Collected data entries:
(* ===== verification/Storage.v ===== *)
(** * The storage interface

    [src/replication/storage.go]: the errors of durable state, the [Storage]
    interface as a class with the laws its clients rely on, and
    [FileStorage], which implements it over a file.  The operating system is
    not part of the program: a file is its durable bytes, the writes no sync
    has covered, and the faults it is going to answer with. *)

From S2P Require Import Prelude Bytes Config.

(** ** Errors

    [FrameEncoding] is the encoding error of the protocol package, [Joined] is
    [errors.Join]; an error wrapped with a message is the error it wraps. *)

Inductive durable_error :=
| ErrInvalidCheckpoint
| ErrInvalidSuperblock
| ErrSuperblockFork
| ErrSuperblockQuorum
| ErrSuperblockInitializationIncomplete
| ErrIncompatibleConfiguration
| ErrUnformatted
| ErrCorrupt
| ErrStorage
| ErrStorageAlignment
| ErrStorageClosed
| ErrShortIO
| ErrIOBackpressure
| ErrInvalidConfiguration
| ErrHardwareChecksumUnavailable
| ErrIOHandle
| FrameEncoding
| ErrInvalidWAL
| ErrWALSlotUnsafe
| ErrWALUncertainSolo
| ErrWALRecovery
| Joined (a b : durable_error).

#[export] Instance durable_error_eq_dec : EqDecision durable_error.
Proof. solve_decision. Defined.

(** [errors.Is] on these errors *)
Fixpoint errorIs (err target : durable_error) : bool :=
  bool_decide (err = target)
  || match err with Joined a b => errorIs a target || errorIs b target | _ => false end.

(** ** Phases of an operation that writes

    The queued, read and resize phases belong to the operations of the I/O
    engine, which neither an append nor a persist enters. *)

Inductive IOPhase := IOPhaseWrite | IOPhaseSync | IOPhaseCompletion.

#[export] Instance IOPhase_eq_dec : EqDecision IOPhase.
Proof. solve_decision. Defined.

(** ** The interface *)

(** [ReadAt] takes the length of the buffer it fills. *)
Class Storage (S : Type) := {
  ReadAt : S -> Z -> Z -> S * result durable_error (list byte);
  WriteAt : S -> list byte -> Z -> S * result durable_error unit;
  Sync : S -> S * result durable_error unit;
}.

(** [Resize] is apart: only the block allocator grows the storage. *)
Class Resizable (S : Type) := {
  Resize : S -> Z -> S * result durable_error unit;
}.

Definition apart_from (a b : Z) (range : Z * Z) : Prop := b <= range.1 \/ range.2 <= a.

(** What a client may assume.  [contents] is what reads see, [unsynced] the
    ranges a crash may change.  A read or write may fail; a write that fails
    may leave anything in its range and nothing outside it. *)
Class StorageLaws (S : Type) `{Storage S} := {
  contents : S -> list byte;
  unsynced : S -> list (Z * Z);
  crashes : S -> S -> Prop;
  read_contents s n o : contents (ReadAt s n o).1 = contents s;
  read_unsynced s n o : unsynced (ReadAt s n o).1 = unsynced s;
  read_ok s n o bytes : 0 <= o -> 0 <= n -> (ReadAt s n o).2 = Ok bytes ->
    o + n <= zlen (contents s) /\ bytes = slice (contents s) o (o + n);
  write_length s bytes o : 0 <= o -> o + zlen bytes <= zlen (contents s) ->
    zlen (contents (WriteAt s bytes o).1) = zlen (contents s);
  write_outside s bytes o a b : 0 <= o -> o + zlen bytes <= zlen (contents s) -> 0 <= a ->
    apart_from a b (o, o + zlen bytes) ->
    slice (contents (WriteAt s bytes o).1) a b = slice (contents s) a b;
  write_ok s bytes o : 0 <= o -> o + zlen bytes <= zlen (contents s) -> (WriteAt s bytes o).2 = Ok tt ->
    slice (contents (WriteAt s bytes o).1) o (o + zlen bytes) = bytes;
  write_unsynced s bytes o : 0 <= o -> unsynced (WriteAt s bytes o).1 ⊆ (o, o + zlen bytes) :: unsynced s;
  sync_contents s : contents (Sync s).1 = contents s;
  sync_unsynced s : unsynced (Sync s).1 ⊆ unsynced s;
  sync_ok s : (Sync s).2 = Ok tt -> unsynced (Sync s).1 = [];
  crash_length s s' : crashes s s' -> zlen (contents s') = zlen (contents s);
  crash_outside s s' a b : crashes s s' -> 0 <= a -> (forall range, range ∈ unsynced s -> apart_from a b range) ->
    slice (contents s') a b = slice (contents s) a b;
}.

(** ** Files *)

(** The next answers of the operating system: success, or a failure that
    leaves the given bytes in the range of a write. *)
Abbreviation fault := (option (list byte)).

Module FileStorage.
Record t := mk {
  isOpen : bool;
  direct : bool;
  durable : list byte;
  cached : list (N * list byte);
  faults : list fault;
}.
End FileStorage.
Abbreviation FileStorage := FileStorage.t.

Section file_storage.
Import FileStorage.

(** The range of a write. *)
Definition range_of (write : N * list byte) : Z * Z :=
  (Z.of_N write.1, Z.of_N write.1 + zlen write.2).

(** [WriteAt] of a file extends it when it writes past its end. *)
Definition write_bytes (l : list byte) (write : N * list byte) : list byte :=
  put (l ++ zeros ((range_of write).2 - zlen l)) (Z.of_N write.1) write.2.

Definition file_contents (s : FileStorage) : list byte := fold_left write_bytes (cached s) (durable s).

Definition next_fault (s : FileStorage) : fault * FileStorage :=
  match faults s with
  | [] => (None, s)
  | f :: rest => (f, mk (isOpen s) (direct s) (durable s) (cached s) rest)
  end.

(** Bytes cut or filled to a length. *)
Definition fit (n : Z) (bytes : list byte) : list byte :=
  take (Z.to_nat n) (bytes ++ zeros n).

(** [validateIO]; the buffers come from [NewAlignedBuffer], so their
    addresses are aligned. *)
Definition validateIO (s : FileStorage) (n offset : Z) : option durable_error :=
  if negb (isOpen s) then Some ErrStorageClosed else
  if MaxInt64 <? offset then Some ErrStorage else
  if negb (direct s) || (n =? 0) then None else
  if negb (offset mod SectorSize =? 0) || negb (n mod SectorSize =? 0) then Some ErrStorageAlignment
  else None.

Definition file_ReadAt (s : FileStorage) (n offset : Z) : FileStorage * result durable_error (list byte) :=
  match validateIO s n offset with
  | Some err => (s, Err err)
  | None =>
      match next_fault s with
      | (Some _, s) => (s, Err ErrStorage)
      | (None, s) =>
          if zlen (file_contents s) <? offset + n then (s, Err ErrShortIO)
          else (s, Ok (slice (file_contents s) offset (offset + n)))
      end
  end.

Definition file_WriteAt (s : FileStorage) (buffer : list byte) (offset : Z)
    : FileStorage * result durable_error unit :=
  match validateIO s (zlen buffer) offset with
  | Some err => (s, Err err)
  | None =>
      let '(f, s) := next_fault s in
      let written bytes := mk (isOpen s) (direct s) (durable s) (cached s ++ [(Z.to_N offset, bytes)]) (faults s) in
      match f with
      | Some garbage => (written (fit (zlen buffer) garbage), Err ErrStorage)
      | None => (written buffer, Ok tt)
      end
  end.

Definition file_Sync (s : FileStorage) : FileStorage * result durable_error unit :=
  if negb (isOpen s) then (s, Err ErrStorageClosed) else
  match next_fault s with
  | (Some _, s) => (s, Err ErrStorage)
  | (None, s) => (mk (isOpen s) (direct s) (file_contents s) [] (faults s), Ok tt)
  end.

#[export] Instance FileStorage_Storage : Storage FileStorage := {
  ReadAt := file_ReadAt;
  WriteAt := file_WriteAt;
  Sync := file_Sync;
}.

(** A crash keeps the durable bytes and, in the range of every write no sync
    has covered, anything. *)
Inductive loses : list byte -> list (N * list byte) -> list byte -> Prop :=
| loses_nil l : loses l [] l
| loses_write l o bytes garbage writes l' :
    zlen garbage = zlen bytes -> loses (write_bytes l (o, garbage)) writes l' ->
    loses l ((o, bytes) :: writes) l'.

Definition file_crashes (s s' : FileStorage) : Prop :=
  cached s' = [] /\ loses (durable s) (cached s) (durable s').

(** *** The laws *)

Lemma zlen_fit n bytes : 0 <= n -> zlen (fit n bytes) = n.
Proof. intros H. unfold fit, zlen, zeros. rewrite length_take, length_app, length_replicate. lia. Qed.

Lemma write_bytes_in l o bytes :
  0 <= o -> o + zlen bytes <= zlen l -> write_bytes l (Z.to_N o, bytes) = put l o bytes.
Proof.
  intros Ho H. unfold write_bytes, range_of. cbn [fst snd]. rewrite Z2N.id by done.
  replace (zeros _) with (@nil byte); [by rewrite app_nil_r|].
  unfold zeros. by rewrite Z2Nat.nonpos by lia.
Qed.

Lemma zlen_padded (l : list byte) n : zlen (l ++ zeros (n - zlen l)) = Z.max (zlen l) n.
Proof. rewrite zlen_app. unfold zeros, zlen. rewrite length_replicate. lia. Qed.

Lemma zlen_write_bytes l w : zlen (write_bytes l w) = Z.max (zlen l) (range_of w).2.
Proof.
  unfold write_bytes. rewrite zlen_put; rewrite ?zlen_padded; cbn; lia.
Qed.

Lemma slice_padded (l k zs : list byte) a b :
  zlen l = zlen k -> slice l a b = slice k a b -> slice (l ++ zs) a b = slice (k ++ zs) a b.
Proof.
  unfold zlen, slice. intros Hl E. rewrite !drop_app, !take_app, E, !length_drop.
  by replace (length l) with (length k) by lia.
Qed.

(** Two writes of one range leave the same bytes outside it. *)
Lemma slice_write_bytes l k o bytes garbage a b :
  zlen garbage = zlen bytes -> zlen l = zlen k -> slice l a b = slice k a b -> 0 <= a ->
  apart_from a b (range_of (o, bytes)) ->
  slice (write_bytes l (o, garbage)) a b = slice (write_bytes k (o, bytes)) a b.
Proof.
  unfold write_bytes, range_of, apart_from. cbn [fst snd]. intros Hg Hl E Ha Hap. rewrite Hg, Hl.
  set (n := Z.of_N o + zlen bytes). set (zs := zeros (n - zlen k)).
  pose proof (zlen_padded k n) as Hp. fold zs in Hp.
  assert (zlen (l ++ zs) = zlen (k ++ zs)) as Hp' by (rewrite !zlen_app; lia).
  pose proof (zlen_nonneg bytes). unfold n in Hp.
  destruct Hap as [Hap|Hap].
  - rewrite !slice_put_before by lia. by apply slice_padded.
  - rewrite !slice_put_after by lia. by apply slice_padded.
Qed.

Lemma loses_length l writes l' :
  loses l writes l' -> forall k, zlen k = zlen l -> zlen (fold_left write_bytes writes k) = zlen l'.
Proof.
  induction 1 as [l|l o bytes garbage writes l' Hg _ IH]; intros k Hk; [done|]. cbn [fold_left].
  apply IH. rewrite !zlen_write_bytes, Hk. cbn. by rewrite Hg.
Qed.

Lemma loses_outside l writes l' a b :
  loses l writes l' -> 0 <= a -> (forall range, range ∈ range_of <$> writes -> apart_from a b range) ->
  forall k, zlen k = zlen l -> slice k a b = slice l a b ->
  slice (fold_left write_bytes writes k) a b = slice l' a b.
Proof.
  intros Hl Ha. induction Hl as [l|l o bytes garbage writes l' Hg _ IH]; intros Hap k Hk E; [done|].
  cbn [fold_left]. apply IH.
  - intros range Hr. apply Hap. by right.
  - rewrite !zlen_write_bytes, Hk. cbn. by rewrite Hg.
  - symmetry. apply slice_write_bytes; [done|done|done|done|]. apply Hap. by left.
Qed.

Lemma next_fault_keeps s f s' :
  next_fault s = (f, s') ->
  file_contents s' = file_contents s /\ cached s' = cached s.
Proof. unfold next_fault. destruct (faults s); intros [= <- <-]; done. Qed.

Lemma file_read_spec s n o s' r :
  file_ReadAt s n o = (s', r) ->
  file_contents s' = file_contents s /\ cached s' = cached s /\
  forall bytes, r = Ok bytes -> o + n <= zlen (file_contents s) /\ bytes = slice (file_contents s) o (o + n).
Proof.
  unfold file_ReadAt. destruct (validateIO s n o) as [e|]; [by intros [= <- <-]|].
  destruct (next_fault s) as [[g|] s1] eqn:Ef; apply next_fault_keeps in Ef as [Ec Eu].
  - by intros [= <- <-].
  - rewrite Ec. destruct (Z.ltb_spec (zlen (file_contents s)) (o + n)); intros [= <- <-]; [done|].
    split; [done|]. split; [done|]. by intros bytes [= <-].
Qed.

(** A write leaves the new bytes, bytes of the same length, or nothing. *)
Lemma file_write_spec s buffer o s' r :
  file_WriteAt s buffer o = (s', r) ->
  (r <> Ok tt /\ file_contents s' = file_contents s /\ cached s' = cached s) \/
  exists bytes, zlen bytes = zlen buffer /\ cached s' = cached s ++ [(Z.to_N o, bytes)] /\
    file_contents s' = write_bytes (file_contents s) (Z.to_N o, bytes) /\ (r = Ok tt -> bytes = buffer).
Proof.
  unfold file_WriteAt. destruct (validateIO s (zlen buffer) o) as [e|]; [intros [= <- <-]; by left|].
  destruct (next_fault s) as [f s1] eqn:Ef. intros H. right. exists (match f with
    | Some garbage => fit (zlen buffer) garbage | None => buffer end).
  apply next_fault_keeps in Ef as [Ec Eu].
  rewrite <- Ec, <- Eu. destruct f; injection H as <- <-; cbn; unfold file_contents; cbn;
    rewrite fold_left_app; cbn.
  - split; [apply zlen_fit, zlen_nonneg|]. done.
  - done.
Qed.

Lemma file_sync_spec s s' r :
  file_Sync s = (s', r) ->
  file_contents s' = file_contents s /\ (cached s' = cached s \/ cached s' = []) /\
  (r = Ok tt -> cached s' = []).
Proof.
  unfold file_Sync. destruct (isOpen s); cbn [negb]; [|intros [= <- <-]; naive_solver].
  destruct (next_fault s) as [[g|] s1] eqn:Ef; apply next_fault_keeps in Ef as [Ec Eu].
  - intros [= <- <-]. naive_solver.
  - intros [= <- <-]. cbn. naive_solver.
Qed.

#[export] Instance FileStorage_laws : StorageLaws FileStorage.
Proof.
  refine {| contents := file_contents; unsynced s := range_of <$> cached s; crashes := file_crashes |};
    cbn [ReadAt WriteAt Sync FileStorage_Storage].
  - intros s n o. destruct (file_ReadAt s n o) eqn:E. by apply file_read_spec in E as (? & ? & _).
  - intros s n o. destruct (file_ReadAt s n o) eqn:E. apply file_read_spec in E as (_ & E & _).
    cbn. by rewrite E.
  - intros s n o bytes _ _. destruct (file_ReadAt s n o) eqn:E. apply file_read_spec in E as (_ & _ & E).
    cbn. apply E.
  - intros s buffer o Ho Hin. destruct (file_WriteAt s buffer o) eqn:E. cbn.
    apply file_write_spec in E as [(_ & -> & _)|(bytes & Hl & _ & -> & _)]; [done|].
    rewrite write_bytes_in, zlen_put; lia.
  - intros s buffer o a b Ho Hin Ha Hap. destruct (file_WriteAt s buffer o) eqn:E. cbn.
    apply file_write_spec in E as [(_ & -> & _)|(bytes & Hl & _ & -> & _)]; [done|].
    rewrite write_bytes_in by lia. pose proof (zlen_nonneg bytes).
    destruct Hap as [Hap|Hap]; cbn [fst snd] in Hap; [apply slice_put_before|apply slice_put_after]; lia.
  - intros s buffer o Ho Hin Hr. destruct (file_WriteAt s buffer o) eqn:E. cbn in *.
    apply file_write_spec in E as [(H & _)|(bytes & Hl & _ & -> & Hb)]; [done|].
    specialize (Hb Hr) as ->. rewrite write_bytes_in, slice_put_same; (done || lia).
  - intros s buffer o Ho. destruct (file_WriteAt s buffer o) eqn:E. cbn.
    apply file_write_spec in E as [(_ & _ & ->)|(bytes & Hl & -> & _)]; [by apply list_subseteq_cons|].
    rewrite fmap_app. cbn. unfold range_of at 2. cbn. rewrite Z2N.id, Hl by done. set_solver.
  - intros s. destruct (file_Sync s) eqn:E. by apply file_sync_spec in E as (? & _).
  - intros s. destruct (file_Sync s) eqn:E. cbn. apply file_sync_spec in E as (_ & [-> | ->] & _); [done|].
    set_solver.
  - intros s Hr. destruct (file_Sync s) eqn:E. cbn in *. apply file_sync_spec in E as (_ & _ & E).
    by rewrite E.
  - intros s s' [Hc Hl]. unfold file_contents at 1. rewrite Hc. cbn. symmetry. by eapply loses_length.
  - intros s s' a b [Hc Hl] Ha Hap. unfold file_contents at 1. rewrite Hc. cbn. symmetry.
    by eapply loses_outside.
Defined.
End file_storage.

(** [NewAlignedBuffer]: a zeroed buffer of the given size. *)
Definition NewAlignedBuffer (size alignment : Z) : result durable_error (list byte) :=
  if (size =? 0) || (alignment =? 0) || negb (Z.land alignment (u64 (alignment - 1)) =? 0)
     || (u64 (MaxInt64 - alignment) <? size)
  then Err ErrStorageAlignment
  else Ok (zeros size).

• [Work task] Isolate the lines above that contain the word "Type" and copy them.

• [Answer for the task]
Class Storage (S : Type) := {
Class Resizable (S : Type) := {
Class StorageLaws (S : Type) `{Storage S} := {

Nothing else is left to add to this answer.